(** * kube_ovn_api: a REST/WebSocket facade over the Kube-OVN custom resources

    A shallow embedding of [src/kube_ovn_api.py].

    - JSON documents ([Dict[str, Any]], manifests, remote replies) are the
      inductive type [json]; a Python [dict] with string keys is a
      [gmap string json].
    - The remote control plane ([client.CustomObjectsApi]) is external.  A
      handler is a program [prog] that issues remote calls and continues
      with whatever the remote answers: a returned document or a raised
      exception.  Running a program against a remote ([run]) records the
      calls that were made.
    - [try ... except ApiException ... except Exception ...] is the error
      layer [except] over [prog].
    - Routing is first match over the routes in the order the source
      registers them.
    - The watch relay is a machine driven by what the watch stream and the
      socket answer. *)

From stdpp Require Import gmap strings list fin_maps.
From Stdlib Require Import ZArith Ascii String.

Set Warnings "-register-all".
Local Open Scope string_scope.

(** ** Strings: [str.capitalize] *)

Module PyStr.

Definition is_lower (c : ascii) : bool :=
  let n := nat_of_ascii c in (97 <=? n)%nat && (n <=? 122)%nat.

Definition is_upper (c : ascii) : bool :=
  let n := nat_of_ascii c in (65 <=? n)%nat && (n <=? 90)%nat.

Definition upper_char (c : ascii) : ascii :=
  if is_lower c then ascii_of_nat (nat_of_ascii c - 32) else c.

Definition lower_char (c : ascii) : ascii :=
  if is_upper c then ascii_of_nat (nat_of_ascii c + 32) else c.

Fixpoint lower (s : string) : string :=
  match s with
  | EmptyString => EmptyString
  | String c rest => String (lower_char c) (lower rest)
  end.

(** [s.capitalize()] on ASCII text: the first character in upper case and
    the rest in lower case.  Characters are bytes here and only the ASCII
    letters change case, so this is [str.capitalize] on the strings that
    [is_ascii] accepts and on no others: what the interpreter does to
    characters outside ASCII is not modelled. *)
Definition capitalize (s : string) : string :=
  match s with
  | EmptyString => EmptyString
  | String c rest => String (upper_char c) (lower rest)
  end.

(** Every character is an ASCII character (below 128). *)
Fixpoint is_ascii (s : string) : bool :=
  match s with
  | EmptyString => true
  | String c rest => (nat_of_ascii c <? 128)%nat && is_ascii rest
  end.

(** Truth value of a string: empty is false. *)
Definition truthy (s : string) : bool :=
  match s with EmptyString => false | _ => true end.

End PyStr.

(** ** JSON documents *)

Inductive json : Type :=
| JNull
| JBool (b : bool)
| JInt (n : Z)
| JFloat (bits : Z)
| JStr (s : string)
| JList (l : list json)
| JDict (d : gmap string json).

(** ** Exceptions *)

(** [client.rest.ApiException] carries the remote's HTTP status; [text] is
  [str(e)].  Every other exception is an [Exception] with its text. *)
Inductive exn : Type :=
| ApiException (status : Z) (text : string)
| Exception (text : string).

Inductive except (A : Type) : Type :=
| Value (a : A)
| Raised (e : exn).
Arguments Value {A} a.
Arguments Raised {A} e.

(** ** What Python does on documents *)

Module Py.

Definition type_name (v : json) : string :=
  match v with
  | JNull => "NoneType"
  | JBool _ => "bool"
  | JInt _ => "int"
  | JFloat _ => "float"
  | JStr _ => "str"
  | JList _ => "list"
  | JDict _ => "dict"
  end.

(** [v[key]] for a string key: [KeyError] on a dict without the key
    ([str(e)] is the quoted key), [TypeError] on everything that is not a
    dict (texts of CPython 3.11 and later). *)
Definition getitem (v : json) (key : string) : except json :=
  match v with
  | JDict d =>
      match d !! key with
      | Some x => Value x
      | None => Raised (Exception ("'" +:+ key +:+ "'"))
      end
  | JList _ => Raised (Exception "list indices must be integers or slices, not str")
  | JStr _ => Raised (Exception "string indices must be integers, not 'str'")
  | _ => Raised (Exception ("'" +:+ type_name v +:+ "' object is not subscriptable"))
  end.

(** [dict.update]: every item of [other] is stored into [d]. *)
Definition dict_update (d other : gmap string json) : gmap string json :=
  map_fold (λ k v acc, <[k:=v]> acc) d other.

=======

## HOW TO COMPLETE THIS TASK
Please copy each line above exactly as written.

## PROBLEM SOLUTION
(** * kube_ovn_api: a REST/WebSocket facade over the Kube-OVN custom resources

    A shallow embedding of [src/kube_ovn_api.py].

    - JSON documents ([Dict[str, Any]], manifests, remote replies) are the
      inductive type [json]; a Python [dict] with string keys is a
      [gmap string json].
    - The remote control plane ([client.CustomObjectsApi]) is external.  A
      handler is a program [prog] that issues remote calls and continues
      with whatever the remote answers: a returned document or a raised
      exception.  Running a program against a remote ([run]) records the
      calls that were made.
    - [try ... except ApiException ... except Exception ...] is the error
      layer [except] over [prog].
    - Routing is first match over the routes in the order the source
      registers them.
    - The watch relay is a machine driven by what the watch stream and the
      socket answer. *)

From stdpp Require Import gmap strings list fin_maps.
From Stdlib Require Import ZArith Ascii String.

Set Warnings "-register-all".
Local Open Scope string_scope.

(** ** Strings: [str.capitalize] *)

Module PyStr.

Definition is_lower (c : ascii) : bool :=
  let n := nat_of_ascii c in (97 <=? n)%nat && (n <=? 122)%nat.

Definition is_upper (c : ascii) : bool :=
  let n := nat_of_ascii c in (65 <=? n)%nat && (n <=? 90)%nat.

Definition upper_char (c : ascii) : ascii :=
  if is_lower c then ascii_of_nat (nat_of_ascii c - 32) else c.

Definition lower_char (c : ascii) : ascii :=
  if is_upper c then ascii_of_nat (nat_of_ascii c + 32) else c.

Fixpoint lower (s : string) : string :=
  match s with
  | EmptyString => EmptyString
  | String c rest => String (lower_char c) (lower rest)
  end.

(** [s.capitalize()] on ASCII text: the first character in upper case and
    the rest in lower case.  Characters are bytes here and only the ASCII
    letters change case, so this is [str.capitalize] on the strings that
    [is_ascii] accepts and on no others: what the interpreter does to
    characters outside ASCII is not modelled. *)
Definition capitalize (s : string) : string :=
  match s with
  | EmptyString => EmptyString
  | String c rest => String (upper_char c) (lower rest)
  end.

(** Every character is an ASCII character (below 128). *)
Fixpoint is_ascii (s : string) : bool :=
  match s with
  | EmptyString => true
  | String c rest => (nat_of_ascii c <? 128)%nat && is_ascii rest
  end.

(** Truth value of a string: empty is false. *)
Definition truthy (s : string) : bool :=
  match s with EmptyString => false | _ => true end.

End PyStr.

(** ** JSON documents *)

Inductive json : Type :=
| JNull
| JBool (b : bool)
| JInt (n : Z)
| JFloat (bits : Z)
| JStr (s : string)
| JList (l : list json)
| JDict (d : gmap string json).

(** ** Exceptions *)

(** [client.rest.ApiException] carries the remote's HTTP status; [text] is
  [str(e)].  Every other exception is an [Exception] with its text. *)
Inductive exn : Type :=
| ApiException (status : Z) (text : string)
| Exception (text : string).

Inductive except (A : Type) : Type :=
| Value (a : A)
| Raised (e : exn).
Arguments Value {A} a.
Arguments Raised {A} e.

(** ** What Python does on documents *)

Module Py.

Definition type_name (v : json) : string :=
  match v with
  | JNull => "NoneType"
  | JBool _ => "bool"
  | JInt _ => "int"
  | JFloat _ => "float"
  | JStr _ => "str"
  | JList _ => "list"
  | JDict _ => "dict"
  end.

(** [v[key]] for a string key: [KeyError] on a dict without the key
    ([str(e)] is the quoted key), [TypeError] on everything that is not a
    dict (texts of CPython 3.11 and later). *)
Definition getitem (v : json) (key : string) : except json :=
  match v with
  | JDict d =>
      match d !! key with
      | Some x => Value x
      | None => Raised (Exception ("'" +:+ key +:+ "'"))
      end
  | JList _ => Raised (Exception "list indices must be integers or slices, not str")
  | JStr _ => Raised (Exception "string indices must be integers, not 'str'")
  | _ => Raised (Exception ("'" +:+ type_name v +:+ "' object is not subscriptable"))
  end.

(** [dict.update]: every item of [other] is stored into [d]. *)
Definition dict_update (d other : gmap string json) : gmap string json :=
  map_fold (λ k v acc, <[k:=v]> acc) d other.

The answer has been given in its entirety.